Minister of Health
- In office 2000–2004

= Francisco Songane =

Francisco Songane is a medical doctor and former Minister of Health of Mozambique who served from 2000 to 2004. He is a recognized "champion of maternal and child health" and has been "recognized both nationally and internationally for innovation and leadership" in the field of maternal and child health.

==Early career==
Dr. Songane is medical doctor specialized in obstetrics/gynaecology and public health. His medical degree is from the University of Eduardo Mondlane in Maputo, Mozambique. He trained at St. James University Hospital in Leeds, UK. He holds a master's degree in Public Health (MPH) from Boston University and Masters of Science in Financial Economics (MS) from the University of London, UK.

==World Health Organization==
In December 2005, Dr. Songane was named the new Director of the Partnership for Maternal, Newborn and Child Health. This 'partnership' has more than 300 governmental, inter-governmental and non-governmental members working to ensure the well-being of all women, infants and children. In announcing his naming to the post of Director, the Medical News Today, stated that "[a]s Minister of Health of Mozambique, Dr. Songane is credited for using a partnership approach for averting the outbreak of disease during the floods of 2000 and 2001, as well as for the conclusion and operational launch of the country's health-sector strategy. He worked to introduce innovative interventions into the Mozambican health system, including Hepatitis B vaccine, trials on a potential Malaria and use of a more effective Cholera vaccine, as well as antiretroviral therapy into the public system—an example that has been shared globally."

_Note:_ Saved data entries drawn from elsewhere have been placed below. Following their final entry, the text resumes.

Definition group (a : action) : Z := if bool_decide (a = ActionDelete) then 0 else 1.
Definition rank_of (c : change) : Z :=
  if bool_decide (ch_action c = ActionDelete) then - apply_rank (ch_kind c) else apply_rank (ch_kind c).
Definition change_less (a b : change) : bool :=
  if negb (group (ch_action a) =? group (ch_action b)) then group (ch_action a) <? group (ch_action b)
  else
    (* both ranks are negated together: the groups agree *)
    if negb (rank_of a =? rank_of b) then rank_of a <? rank_of b
    else if negb (String.eqb (ch_kind a) (ch_kind b)) then str_lt (ch_kind a) (ch_kind b)
    else str_lt (ch_name a) (ch_name b).

Definition build_plan (desired actual : resource_set) (opts : plan_options) : plan :=
  stable_sort change_less
    (omap (desired_change opts actual (by_uid (rl_list actual))) (rl_list desired)
     ++ if po_prune opts
        then delete_change <$> List.filter (prunable opts desired (desired_uids (rl_list desired))) (rl_list actual)
        else []).

(** * Facts *)

#[local] Arguments String.append !_ _ /.
#[local] Arguments or_else : simpl never.
#[local] Arguments fingerprint : simpl never.
#[local] Arguments masked : simpl never.

(** ** The order of changes *)

Lemma change_less_spec a b : change_less a b = true <->
  group (ch_action a) < group (ch_action b)
  \/ group (ch_action a) = group (ch_action b) /\
     (rank_of a < rank_of b
      \/ rank_of a = rank_of b /\
         (str_lt (ch_kind a) (ch_kind b) = true \/ ch_kind a = ch_kind b /\ str_lt (ch_name a) (ch_name b) = true)).
Proof.
  unfold change_less. destruct (Z.eqb_spec (group (ch_action a)) (group (ch_action b))) as [Eg|Eg]; cbn [negb].
  - destruct (Z.eqb_spec (rank_of a) (rank_of b)) as [Er|Er]; cbn [negb].
    + destruct (String.eqb_spec (ch_kind a) (ch_kind b)) as [Ek|Ek]; cbn [negb].
      * rewrite Ek, str_lt_irrefl. split; [intros H; right; split; [lia|right; split; [lia|by right]]|].
        intros [?|[_ [?|[_ [?|[_ ?]]]]]]; [lia|lia|done|done].
      * split; [intros H; right; split; [lia|right; split; [lia|by left]]|].
        intros [?|[_ [?|[_ [?|[? ?]]]]]]; [lia|lia|done|done].
    + rewrite Z.ltb_lt. split; [intros H; right; split; [lia|by left]|]. intros [?|[_ [?|[? _]]]]; lia.
  - rewrite Z.ltb_lt. split; [by left|]. intros [?|[? _]]; lia.
Qed.

Lemma str_lt_split a b c : str_lt a c = true -> str_lt a b = true \/ str_lt b c = true.
Proof.
  intros H. destruct (str_lt a b) eqn:E1; [by left|]. destruct (str_lt b c) eqn:E2; [by right|].
  by rewrite (str_lt_negtrans _ _ _ E2 E1) in H.
Qed.

Lemma change_less_asym a b : change_less a b = true -> change_less b a = false.
Proof.
  intros H. destruct (change_less b a) eqn:E; [|done]. apply change_less_spec in H, E.
  destruct H as [?|[Hg [?|[Hr [Hk|[Hk Hn]]]]]], E as [?|[Hg' [?|[Hr' [Hk'|[Hk' Hn']]]]]]; try lia.
  - by rewrite (str_lt_asym _ _ Hk) in Hk'.
  - by rewrite Hk', str_lt_irrefl in Hk.
  - by rewrite Hk, str_lt_irrefl in Hk'.
  - by rewrite (str_lt_asym _ _ Hn) in Hn'.
Qed.

Lemma change_less_split a b c : change_less a c = true -> change_less a b = true \/ change_less b c = true.
Proof.
  rewrite !change_less_spec. intros H.
  destruct (Z.lt_trichotomy (group (ch_action a)) (group (ch_action b))) as [|[Eg|]]; [auto| |
    right; left; destruct H as [?|[? _]]; lia].
  destruct H as [Hg|[Eg' H]]; [right; left; lia|].
  destruct (Z.lt_trichotomy (rank_of a) (rank_of b)) as [|[Er|]]; [auto| | right; right; split; [lia|left; destruct H as [?|[? _]]; lia]].
  destruct H as [Hr|[Er' H]]; [right; right; split; [lia|left; lia]|]. 
  assert (Hc : (str_lt (ch_kind a) (ch_kind b) = true \/ ch_kind a = ch_kind b /\ str_lt (ch_name a) (ch_name b) = true)
    \/ (str_lt (ch_kind b) (ch_kind c) = true \/ ch_kind b = ch_kind c /\ str_lt (ch_name b) (ch_name c) = true)).
  { destruct (String.eqb_spec (ch_kind a) (ch_kind b)) as [Ek|Ek].
    - rewrite Ek in H |- *. destruct H as [Hk|[Hk Hn]]; [by right; left|]. apply (str_lt_split _ (ch_name b)) in Hn as [?|?]; auto.
    - destruct (str_lt (ch_kind a) (ch_kind b)) eqn:E1; [auto|]. destruct H as [Hk|[Hk _]].
      + apply (str_lt_split _ (ch_kind b)) in Hk as [?|?]; [congruence|auto].
      + right. left. destruct (str_lt (ch_kind b) (ch_kind c)) eqn:E2; [done|]. rewrite <- Hk in E2.
        by destruct Ek; apply str_lt_total. }
  destruct Hc as [Hc|Hc]; [left|right]; right; (split; [lia|]); right; (split; [lia|done]).
Qed.

Lemma plan_sorted desired actual opts : StronglySorted (not_after change_less) (build_plan desired actual opts).
Proof.
  apply stable_sort_sorted; [apply change_less_asym|]. intros x y z H1 H2. destruct (change_less z x) eqn:E; [|done].
  apply (change_less_split _ y) in E as [E|E]; congruence.
Qed.

(** In a sorted plan, what must come before does. *)
Lemma sorted_before l i j (a b : change) : StronglySorted (not_after change_less) l -> l !! i = Some a -> l !! j = Some b ->
  change_less a b = true -> (i < j)%nat.
Proof.
  intros Hs Hi Hj Hlt. destruct (Nat.lt_trichotomy i j) as [|[->|Hji]]; [done| |].
  - rewrite Hi in Hj. injection Hj as <-. pose proof (change_less_asym _ _ Hlt). congruence.
  - assert (Hna : not_after change_less b a).
    { clear Hlt. revert i j Hi Hj Hji. induction Hs as [|x l Hs IH Hx]; intros i j Hi Hj Hji; [by rewrite lookup_nil in Hi|].
      destruct i as [|i]; [lia|]. destruct j as [|j]; cbn in Hi, Hj.
      - injection Hj as <-. rewrite Forall_forall in Hx. apply Hx. by eapply list_elem_of_lookup_2.
      - apply (IH i j); [done|done|lia]. }
    unfold not_after in Hna. congruence.
Qed.

(** ** Differences *)

Lemma stable_sort_nil {A} (less : A -> A -> bool) l : stable_sort less l = [] <-> l = [].
Proof.
  split; [|by intros ->]. intros H. apply (f_equal length) in H. rewrite length_stable_sort in H. by destruct l.
Qed.

Lemma elem_of_diff_maps av dv d : d ∈ diff_maps av dv <->
  value av (fd_field d) <> value dv (fd_field d) /\ d = FieldDiff (fd_field d) (value av (fd_field d)) (value dv (fd_field d)).
Proof.
  unfold diff_maps. rewrite elem_of_stable_sort, list_elem_of_omap. setoid_rewrite elem_of_elements. split.
  - intros (f & _ & H). destruct (String.eqb_spec (value av f) (value dv f)); [done|]. by injection H as <-.
  - intros [Hne E]. exists (fd_field d). split.
    + unfold value in Hne. rewrite elem_of_union, !elem_of_dom.
      destruct (av !! fd_field d) eqn:E1; [left; eauto|]. destruct (dv !! fd_field d) eqn:E2; [right; eauto|done].
    + apply String.eqb_neq in Hne. by rewrite Hne, <- E.
Qed.

Lemma diff_maps_nil av dv : (forall f, value av f = value dv f) -> diff_maps av dv = [].
Proof.
  intros H. destruct (diff_maps av dv) as [|d l] eqn:E; [done|]. assert (Hd : d ∈ diff_maps av dv) by (rewrite E; left).
  apply elem_of_diff_maps in Hd as [Hne _]. by destruct Hne.
Qed.

(** A field that differs is listed, with both values, exactly when it is compared. *)
Lemma elem_of_diff_specs k a d x : x ∈ diff_specs k a d <->
  let from := if compared k d (spec_fields d) (fd_field x) then value (spec_fields a) (fd_field x) else "" in
  let to := value (spec_fields d) (fd_field x) in
  from <> to /\ x = FieldDiff (fd_field x) from to.
Proof.
  unfold diff_specs. rewrite elem_of_diff_maps. set (f := fd_field x).
  assert (E : value (filter (fun kv => compared k d (spec_fields d) kv.1 = true) (spec_fields a)) f
              = if compared k d (spec_fields d) f then value (spec_fields a) f else "").
  { unfold value. rewrite map_lookup_filter. destruct (spec_fields a !! f) as [v|]; cbn; [|by destruct (compared _ _ _ _)].
    by destruct (compared k d (spec_fields d) f). }
  by rewrite E.
Qed.

(** A stack without variables has none among its fields. *)
Lemma stack_fields_no_env s f : st_env s = None -> has_prefix "env." f = true -> spec_fields (SStack s) !! f = None.
Proof.
  intros He Hp. unfold has_prefix in Hp. destruct (cut_prefix "env." f) as [r|] eqn:Ec; [|done]. apply cut_prefix_some in Ec as ->.
  apply not_elem_of_list_to_map. unfold stack_fields, env_fields, masked, keyed. rewrite He. cbn [default].
  rewrite map_imap_empty, map_to_list_empty, app_nil_r. destruct (negb _); cbn; rewrite ?elem_of_cons, elem_of_nil; naive_solver.
Qed.

Lemma diff_specs_self k s : diff_specs k s s = [].
Proof.
  apply diff_maps_nil. intros f. unfold value. rewrite map_lookup_filter. destruct (spec_fields s !! f) as [v|] eqn:E; [|done]. cbn.
  rewrite option_guard_True; [done|]. unfold compared. rewrite E. cbn. destruct s; try done.
  destruct (st_env s) eqn:Es; [done|]. cbn. destruct (has_prefix "env." f) eqn:Ep; [|done].
  by rewrite (stack_fields_no_env s f Es Ep) in E.
Qed.

Lemma diff_if_same f v : diff_if f v v = [].
Proof. unfold diff_if. by rewrite String.eqb_refl. Qed.

(** The recorded fingerprint of a job, if there is one, is its own. *)
Definition settled (s : spec) : Prop :=
  match s with SJob j => jb_spec_fp j = "" \/ jb_spec_fp j = fingerprint j | _ => True end.

Lemma diff_fields_self a d : r_spec a = r_spec d -> settled (r_spec d) -> diff_fields a d = [].
Proof.
  intros E Hs. unfold diff_fields. rewrite E. destruct (r_spec d) as [x|x|x|x|x|x|x|x|x|x|x|x|x|x|x|x|];
    repeat (destruct (String.eqb _ _); [try done|]); rewrite ?diff_specs_self; try done; cbn.
  - destruct (missing (ss_sealed_fp x)); [done|]. by rewrite String.eqb_refl.
  - by rewrite !diff_if_same, String.eqb_refl, !andb_false_r.
  - rewrite !diff_if_same. cbn. destruct (cf_sensitive x); [done|]. apply stable_sort_nil.
    induction (elements _) as [|k l IH]; cbn; [done|]. by rewrite String.eqb_refl.
  - by rewrite !diff_if_same, String.eqb_refl, !andb_false_r.
  - rewrite !diff_if_same. cbn. cbn in Hs. destruct Hs as [Hs|Hs]; rewrite Hs; unfold or_else; cbn; [by rewrite diff_if_same|].
    destruct (String.eqb _ _); by rewrite diff_if_same.
Qed.

(** ** Matching *)

Lemma by_uid_some l k a : by_uid l !! k = Some a -> a ∈ l /\ r_uid a <> "" /\ uid_key a = k.
Proof.
  unfold by_uid. assert (H : forall m : gmap string resource, (forall x, m !! k = Some x -> x ∈ l /\ r_uid x <> "" /\ uid_key x = k) -> forall l', (forall x, x ∈ l' -> x ∈ with_uid l) ->
    foldl (fun m a => <[uid_key a := a]> m) m l' !! k = Some a -> a ∈ l /\ r_uid a <> "" /\ uid_key a = k).
  { intros m Hm l'. revert m Hm. induction l' as [|x l' IH]; intros m Hm Hl' H; [by apply Hm|]. cbn in H. apply (IH (<[uid_key x:=x]> m)); [| |done].
    - intros y Hy. destruct (decide (uid_key x = k)) as [<-|Hk]; [rewrite lookup_insert_eq in Hy|rewrite lookup_insert_ne in Hy by done; by apply Hm].
      injection Hy as <-. assert (Hx : x ∈ with_uid l) by (apply Hl'; left). apply elem_of_bfilter in Hx as [Hx Hu]. apply negb_true_iff, String.eqb_neq in Hu. done.
    - intros y Hy. apply Hl'. by right. }
  apply H; [|done]. intros x Hx. by rewrite lookup_empty in Hx.
Qed.

(** With distinct uids, the uid of a live resource finds it. *)
Lemma by_uid_lookup l a : NoDup (uid_key <$> with_uid l) -> a ∈ l -> r_uid a <> "" -> by_uid l !! uid_key a = Some a.
Proof.
  intros Hn Ha Hu. unfold by_uid. assert (Hin : a ∈ with_uid l).
  { apply elem_of_bfilter. split; [done|]. by apply negb_true_iff, String.eqb_neq. }
  revert Hn Hin. generalize (with_uid l). clear. intros l Hn Hin.
  assert (H : forall m : gmap string resource, foldl (fun m a => <[uid_key a := a]> m) m l !! uid_key a = Some a); [|apply H].
  induction l as [|x l IH] using rev_ind; intros m; [by inversion Hin|]. rewrite foldl_app. cbn.
  rewrite fmap_app in Hn. apply NoDup_app in Hn as (Hn & Hd & _). apply elem_of_app in Hin as [Hin|Hin%list_elem_of_singleton].
  - rewrite lookup_insert_ne; [by apply IH|]. intros E. apply (Hd (uid_key x)); [|by left].
    rewrite E. by apply list_elem_of_fmap_2.
  - subst. by rewrite lookup_insert_eq.
Qed.

Lemma match_actual_in actual d a : set_ok actual -> match_actual actual (by_uid (rl_list actual)) d = Some a ->
  a ∈ rl_list actual
  /\ (r_uid d <> "" /\ r_uid a <> "" /\ uid_key a = uid_key d
      \/ key a = key d
      \/ get actual (key d) = None /\ exists alias, vault_alias (r_kind d) = Some alias /\ key a = key_of alias (r_name d)).
Proof.
  intros Hok. unfold match_actual.
  assert (Hby : forall r, match get actual (key d) with Some r => Some r
      | None => match vault_alias (r_kind d) with Some alias => get actual (key_of alias (r_name d)) | None => None end end = Some r ->
    r ∈ rl_list actual /\ (key r = key d \/ get actual (key d) = None
      /\ exists alias, vault_alias (r_kind d) = Some alias /\ key r = key_of alias (r_name d))).
  { intros r. destruct (get actual (key d)) as [x|] eqn:Eg; [intros [= <-]; apply get_spec in Eg; naive_solver|].
    destruct (vault_alias (r_kind d)) as [alias|]; [|done]. intros H. apply get_spec in H; [|done]. naive_solver. }
  destruct (missing (r_uid d)) eqn:Em; cbn [negb]; [intros H; apply Hby in H; naive_solver|]. apply String.eqb_neq in Em.
  destruct (by_uid (rl_list actual) !! uid_key d) as [x|] eqn:Eu; [|intros H; apply Hby in H; naive_solver].
  intros [= <-]. apply by_uid_some in Eu. naive_solver.
Qed.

Dr. Songane has been a vocal defender of the human rights of women and children before the UN Human Rights Council and at other leading international meetings.

==Selected publications==

- J. Bryce, N. Terreri, C. Victora, E. Mason, B. Daelmans, Z. Bhutta, F. Bustreo, F. Songane, P. Salama, T. Wardlaw, "Countdown to 2015: tracking intervention coverage for child survival," The Lancet, Volume 368, Issue 9541, pp. 1067–1076 (2006).
- Marcelino E.S. Lucas, Jacqueline L. Deen, Lorenz von Seidlein, Xuan-Yi Wang, Julia Ampuero, Mahesh Puri, M.S., Mohammad Ali, M. Ansaruzzaman, Juvenaldo Amos, Arminda Macuamule, Philippe Cavailler, Philippe J. Guerin, Claude Mahoudeau, Pierre Kahozi-Sangwa, Claire-Lise Chaignat, Avertino Barreto, Francisco F. Songane, and John D. Clemens, "Effectiveness of Mass Oral Cholera Vaccination in Beira, Mozambique," The New England journal of Medicine, Vol. 352, No. 8, pp. 757–767 (24 February 2005).
- FF Songane, S Bergström, "Quality of registration of maternal deaths in Mozambique: a community-based study in rural and urban areas," Social Science & Medicine, Volume 54, Issue 1, pp. 23–31(January 2002).
- Bergström S, Povey G, Songane F, Ching C., Seasonal incidence of eclampsia and its relationship to meteorological data in Mozambique," Journal of Perinatal Medicine, Vol. 20, Issue 2, pp. 153–8(1992).